Era una rubia bajita, de unos cuarenta años, bastante opulenta, sin que por ello tuviera exceso de peso.
Al parecer, el cuidado personal era su mayor preocupación. Aunque llevaba puestos unos pantalones de mezclilla, así como una camiseta, y no aparentaba tener intenciones de salir aquella noche, su cabello parecía que había sido arreglado hacía poco; las pestañas postizas y el maquillaje eran impecables, así como las uñas de las manos, que habían sido pintadas recientemente de color nieve de naranja.
—¿Está usted sola? —preguntó Barnes.
—¿Por qué lo pregunta? —replicó, insinuante.
—Esto es un asunto policial, señorita Harrington.
—Qué lástima.
La mujer tenía una copa en la mano. Barnes se dio cuenta de que no era la primera de la noche.
—¿Está usted sola? —inquirió nuevamente.
—Vivo sola.
—¿Todo bien?
—No me gusta vivir sola.
—No me refería a eso. ¿Se encuentra usted bien? ¿Hay algún problema aquí?
—¿Acaso debería haberlo? —replicó ella mirando el revólver que el otro empuñaba.
Molesto con ella y por tener que hablar en voz alta para imponerse a la música estridente que retumbaba detrás de ella, dijo:
—Quizá. Creemos que su vida corre peligro.
Ella se rió.
—Sé que suena melodramático, pero…
—¿Quién me persigue?
—Los periódicos le llaman el «Navajas».
—Está bromeando —dijo ella frunciendo el ceño, pero suavizando inmediatamente la expresión como si hubiese recordado que el fruncir producía arrugas.
—Tenemos en qué basarnos para suponer que usted será su blanco esta noche.
—¿En qué se basan?
—En una clarividente.
—¿Una qué?
Malone entró en la sala detrás de ella y apagó el estéreo.
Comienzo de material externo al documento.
(** C2, as the code has it: after the creation of a capturing sink and any
    sequence of writes to it in which no byte is NUL, the size query gives
    the total number of bytes written and the readout returns exactly those
    bytes, in order. *)
Theorem readout_round_trip_nul_free st (ws : list (list byte)) :
  is_Some (API__api st) →
  Forall (Forall (λ b, b ≠ x00)) ws →
  ∃ p st1 n',
    API.ostringstream_new st = (Returns p, st1) ∧
    writes p ws (native st1) = Some n' ∧
    casm_ostringstream_size p n'
      = Some (Z.of_nat (sum_list (length <$> ws)), n') ∧
    fst (API.ostringstream_to_str p (with_native n' st1))
      = Returns (concat ws).
Proof.
  intros [s E] Hws. rewrite (ostringstream_new_live st s E).
  eexists _, _. cbn [native].
  destruct (writes_capturing (next_handle (native st)) ws
              (with_next_handle (next_handle (native st) + 1)
                 (with_sinks (<[next_handle (native st) := []]>
                                (sinks (native st))) (native st))) [])
    as (n' & Hw & Hs); [ cbn; apply lookup_insert_eq |].
  exists n'. split; [reflexivity|]. split; [exact Hw|].
  cbn in Hs. split.
  - cbn. rewrite Hs. cbn. do 3 f_equal.
    clear. induction ws as [|w ws IH]; [reflexivity|].
    cbn. rewrite length_app. by rewrite IH.
  - erewrite ostringstream_to_str_live by (cbn; eauto). cbn.
    f_equal. apply value_nul_free. clear -Hws.
    induction Hws; cbn; [constructor|]. apply Forall_app; auto.
Qed.

(** Whatever the bytes, the readout is the written text up to its first
    NUL. *)
Lemma readout_is_value st s p c :
  API__api st = Some s →
  sinks (native st) !! p = Some c →
  fst (API.ostringstream_to_str p st) = Returns (value c).
Proof. intros E Hc. by rewrite (ostringstream_to_str_live st s p c E Hc). Qed.

(** C8: a capturing sink that has just been created holds nothing: the size
    query gives 0 and the readout is empty; writes to other sinks do not
    change that. *)
Theorem fresh_sink_is_empty st :
  is_Some (API__api st) →
  ∃ p st1,
    API.ostringstream_new st = (Returns p, st1) ∧
    casm_ostringstream_size p (native st1) = Some (0%Z, native st1) ∧
    fst (API.ostringstream_to_str p st1) = Returns [] ∧
    ∀ h bs n', h ≠ p → write h bs (native st1) = Some n' →
      casm_ostringstream_size p n' = Some (0%Z, n') ∧
      fst (API.ostringstream_to_str p (with_native n' st1)) = Returns [].
Proof.
  intros [s E]. rewrite (ostringstream_new_live st s E). eexists _, _.
  split; [reflexivity|]. cbn [native].
  set (p := next_handle (native st)).
  split; [|split].
  - cbn. by rewrite lookup_insert_eq.
  - apply (readout_is_value _ s p []); [exact E |]. cbn.
    apply lookup_insert_eq.
  - intros h bs n' Hne Hw.
    assert (Hs : sinks n' !! p = Some []).
    { unfold write in Hw. cbn in Hw.
      rewrite lookup_insert_ne in Hw by done.
      destruct (sinks (native st) !! h).
      - injection Hw as <-. cbn.
        rewrite lookup_insert_ne by done. apply lookup_insert_eq.
      - repeat case_bool_decide; simplify_eq; cbn; apply lookup_insert_eq. }
    split.
    + cbn. by rewrite Hs.
    + apply (readout_is_value _ s p []); [exact E | exact Hs].
Qed.

Lemma status_code_range (s : status) : (0 ≤ status_code s ≤ 8)%Z.
Proof. destruct s; cbn; lia. Qed.

Lemma dispatch_status args primclex root_path lg dbg err n r n' :
  dispatch args primclex root_path lg dbg err n = Some (r, n') →
  ∃ s, r = status_code s.
Proof.
  unfold dispatch. intros H.
  destruct (context_of primclex n) as [ctx|]; [|discriminate H]. cbn in H.
  destruct (write lg _ n) as [n1|]; [|discriminate H]. cbn in H.
  destruct (write dbg _ n1) as [n2|]; [|discriminate H]. cbn in H.
  destruct (write err _ n2) as [n3|]; [|discriminate H]. cbn in H.
  injection H as <- _. eauto.
Qed.

Lemma write_sink h bs n :
  is_sink h n = true →
  ∃ n', write h bs n = Some n' ∧ ∀ h', is_sink h' n' = is_sink h' n.
Proof.
  unfold is_sink, write. intros H.
  destruct (sinks n !! h) as [c|] eqn:E.
  - eexists. split; [reflexivity|]. intros h'. cbn. do 3 f_equal.
    apply bool_decide_ext. destruct (decide (h' = h)) as [->|Hne].
    + rewrite lookup_insert_eq, E. split; eauto.
    + by rewrite lookup_insert_ne.
  - rewrite bool_decide_eq_false_2 in H by (intros [? ?]; discriminate).
    cbn in H. repeat case_bool_decide; try discriminate H; eauto.
Qed.
(** * The session channel client of the chat frontend

    A shallow embedding of [WebSocketService]
    (frontend/src/services/websocket.ts, kept in this tree at the end of
    src/frontend/src/services/api.ts) together with the part of the browser
    it talks to: the [WebSocket] objects it constructs, the timers it sets,
    the promises it returns and the console.

    The service is single threaded and event driven.  Every method and every
    transport callback runs to completion, so each of them is a function from
    world to world; the browser is a sequence of events applied in order. *)

From stdpp Require Import gmap strings list pretty.
From Stdlib Require Import ZArith Lia.

Set Warnings "-register-all".

Local Open Scope string_scope.
Local Open Scope Z_scope.

(** ** JavaScript values *)

(** The values that travel through the service: what [JSON.parse] returns,
    what callers pass as [metadata], what is handed to [JSON.stringify].
    Objects keep their properties in insertion order, as JavaScript does.
    Numbers are restricted to integers. *)
Inductive JSValue : Type :=
| JUndefined
| JNull
| JBool (b : bool)
| JNum (n : Z)
| JStr (s : string)
| JArr (items : list JSValue)
| JObj (props : list (string * JSValue)).

(** [o[k]] for an own property. *)
Fixpoint obj_get (k : string) (o : list (string * JSValue)) : option JSValue :=
  match o with
  | [] => None
  | (k', v) :: rest => if String.eqb k k' then Some v else obj_get k rest
  end.

(** [o[k] = v]: an existing property keeps its place, a new one goes last. *)
Fixpoint obj_set (k : string) (v : JSValue) (o : list (string * JSValue))
  : list (string * JSValue) :=
  match o with
  | [] => [(k, v)]
  | (k', v') :: rest =>
      if String.eqb k k' then (k', v) :: rest else (k', v') :: obj_set k v rest
  end.

(** [{...src}] copied into the object literal under construction [dst];
    spreading [undefined] copies nothing. *)
Definition obj_spread (src : option (list (string * JSValue)))
    (dst : list (string * JSValue)) : list (string * JSValue) :=
  fold_left (fun acc kv => obj_set kv.1 kv.2 acc) (default [] src) dst.

(** An optional string argument as the value the callee sees. *)
Definition opt_string (o : option string) : JSValue :=
  match o with
  | Some s => JStr s
  | None => JUndefined
  end.

(** ** The transport *)

(** [WebSocket.CONNECTING], [OPEN], [CLOSING], [CLOSED]. *)
Inductive ReadyState : Type := CONNECTING | OPEN | CLOSING | CLOSED.

Definition ReadyState_eqb (a b : ReadyState) : bool :=
  match a, b with
  | CONNECTING, CONNECTING | OPEN, OPEN | CLOSING, CLOSING | CLOSED, CLOSED => true
  | _, _ => false
  end.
La mujer se volvió, sorprendida.
—Encontramos algo, jefe —dijo Malone.
—¿Sí? —repuso Barnes, entrando en la casa sin que se le hubiese invitado.
—La puerta trasera estaba abierta.
—¿La dejó usted abierta? —preguntó Barnes a la mujer.
—¿En una noche como ésta?
—¿Estaba cerrada con llave?
—No recuerdo.
—Hay manchas de sangre en el marco de la puerta —continuó Malone—. Y hay más en la puerta que separa el cuarto de la lavandería de la cocina.
—Pero ¿se ha marchado?
—Debió de irse cuando oyó las sirenas.
Sudando, dándose cuenta de los acelerados latidos de su corazón, preguntándose cómo encajar la clarividencia y demás fenómenos psíquicos en el concepto de la vida sin complicaciones que había tenido anteriormente, Barnes siguió al joven oficial a la cocina y el cuarto de la lavandería. La mujer permaneció a su lado, haciéndole preguntas a las cuales no se molestó en contestar.
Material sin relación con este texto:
(* ===== verification/_CoqProject ===== *)
-Q . S2P
Prelude.v
Header.v
CString.v
Types.v
Scanner.v
VaList.v
Native.v
Driver.v
FDriver.v
StreamView.v
Heap.v
Alloc.v
Template.v
Render.v
ScannerRefine.v
Parse.v
Reading.v
DriverRefine.v
Desync.v
AllocFail.v
Api.v
Interleave.v
Sink.v
Contract.v
Conform.v
Printf.v
Scenarios.v
Objects.v
(** A run that ends as another does, up to a map of its result, is that
    run under the map. *)
Lemma outcome_rel_eq {A C} (f : C → A) (Q : C → Prop) (m1 : outcome A) (m2 : outcome C) :
  outcome_rel (λ a c, f c = a ∧ Q c) m1 m2 → f <$> m2 = m1.
Proof. destruct m1; simpl; [by intros (c & -> & <- & _)|by intros ->..]. Qed.

(** A simulation of one loop by another. *)
Lemma loop_sim {S1 S2 R1 R2} (b1 : S1 → outcome (S1 + R1)) (b2 : S2 → outcome (S2 + R2))
    (R : S1 → S2 → Prop) (Q : R1 → R2 → Prop) :
  (∀ s1 s2, R s1 s2 → outcome_rel (sum_rel R Q) (b1 s1) (b2 s2)) →
  ∀ fuel s1 s2, R s1 s2 → outcome_rel Q (loop b1 fuel s1) (loop b2 fuel s2).
Proof.
  intros Hb. induction fuel as [|k IH]; intros s1 s2 Hs; [done|].
  rewrite !loop_S. eapply outcome_rel_bind; [by apply Hb|].
  intros [s1'|r1] [s2'|r2]; simpl; try done; [by apply IH|eauto].
Qed.

(** Two loops whose bodies agree on the states of an invariant agree. *)
Lemma loop_ext_inv {St R} (b1 b2 : St → outcome (St + R)) (I : St → Prop) :
  (∀ s, I s → b1 s = b2 s) → (∀ s s', I s → b2 s ⇓ inl s' → I s') →
  ∀ fuel s, I s → loop b1 fuel s = loop b2 fuel s.
Proof.
  intros Hb HI. induction fuel as [|k IH]; intros s Hs; [done|].
  rewrite !loop_S, (Hb s Hs). destruct (b2 s) as [[s'|r]| |] eqn:E; simpl; eauto.
Qed.

(** A loop seen through a map of its states and results. *)
Lemma loop_fmap {S1 S2 R1 R2} (b1 : S1 → outcome (S1 + R1)) (b2 : S2 → outcome (S2 + R2))
    (f : S1 → S2) (g : R1 → R2) :
  (∀ s, b2 (f s) = sum_map f g <$> b1 s) →
  ∀ fuel s, loop b2 fuel (f s) = g <$> loop b1 fuel s.
Proof.
  intros Hb. induction fuel as [|k IH]; intros s; [done|].
  rewrite !loop_S, Hb. destruct (b1 s) as [[s'|r]| |]; simpl; auto.
Qed.

(** ** Lists read by index *)

Section ListFacts.
Context {A : Type}.
Implicit Types (l k : list A) (i n : nat).

Lemma lookup_app_nul l (x : A) i :
  (l ++ [x]) !! i = if decide (i < length l) then l !! i
                    else if decide (i = length l) then Some x else None.
Proof.
  repeat case_decide; subst.
  - by rewrite lookup_app_l.
  - by rewrite list_lookup_middle.
  - apply lookup_ge_None. rewrite length_app. simpl. lia.
Qed.

Lemma take_drop_lookup l i n (x : A) :
  take n (drop i l) !! 0 = Some x → l !! i = Some x.
Proof.
  intros [H _]%lookup_take_Some. by rewrite lookup_drop, Nat.add_0_r in H.
Qed.

Lemma length_take_drop_le l i n : i + n ≤ length l → length (take n (drop i l)) = n.
Proof. intros. rewrite length_take, length_drop. lia. Qed.

End ListFacts.

#[export] Hint Rewrite @length_app @length_take @length_drop : disp.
Héctor González estaba esperando en la puerta posterior.
—Hay una vereda detrás de aquella cerca —le dijo Barnes—. Regresa y busca allí a nuestro hombre, dos manzanas en cada dirección.
—Estoy anonadada —dijo la mujer.
«Yo también», pensó Barnes. Dirigiéndose luego a Malone, le dijo:
—Remueve los arbustos a ambos lados de la casa y revisa aquella fila de matorrales junto a la cerca.
—De acuerdo.
—Y tened a punto las armas los dos.
De pie cerca de los coches frente a la casa, Harry Oberländer estaba molestando al alcalde. Movía la cabeza como si la simple presencia de Henderson le sorprendiera.
—Vaya alcalde que eres —dijo con fuerte sarcasmo—. Alquilar a una bruja para que realice trabajos de policía.
—No es una bruja —respondió Henderson cual gigante cansado que descubre a un diminuto retador con delirios de grandeza.
—¿No sabes que las brujas no existen?
—Como he dicho, concejal, no es una bruja.
—Es una farsante.
—Una clarividente.
—Clarividente, clarijorguina.
—Muy hábil con el idioma.
—Es sólo un sinónimo más rebuscado de bruja.
Dan Goldman observaba a Oberländer con la misma apatía del alcalde. «No hay peores enemigos —pensó— que dos individuos que fueron buenos amigos». Tendría que separarlos si Harry llegara a cansarse de usar palabras y lanzase unos cuantos golpes rápidos, aunque poco efectivos, al bien acolchado vientre del alcalde. Ya había sucedido en ocasiones anteriores.
—¿Sabes por qué te vendí mi parte del almacén de muebles? —le preguntó Oberländer a Henderson.
—La vendiste porque no tenías ninguna perspectiva, ninguna visión —repuso Henderson satisfecho de sí mismo.
—Visión, visionudo. Vendí mi parte porque sabía que un tonto supersticioso como tú, tarde o temprano hundiría el negocio.
—El negocio es más próspero de lo que jamás fue —replicó Henderson.
—¡Suerte! ¡Pura suerte!
Por fortuna, antes de que se lanzara el primer golpe, Harley Barnes salió por la puerta principal y gritó:
—Está bien. Vengan.
—Ahora veremos quién es el tonto —dijo Henderson—. Deben haberlo apresado.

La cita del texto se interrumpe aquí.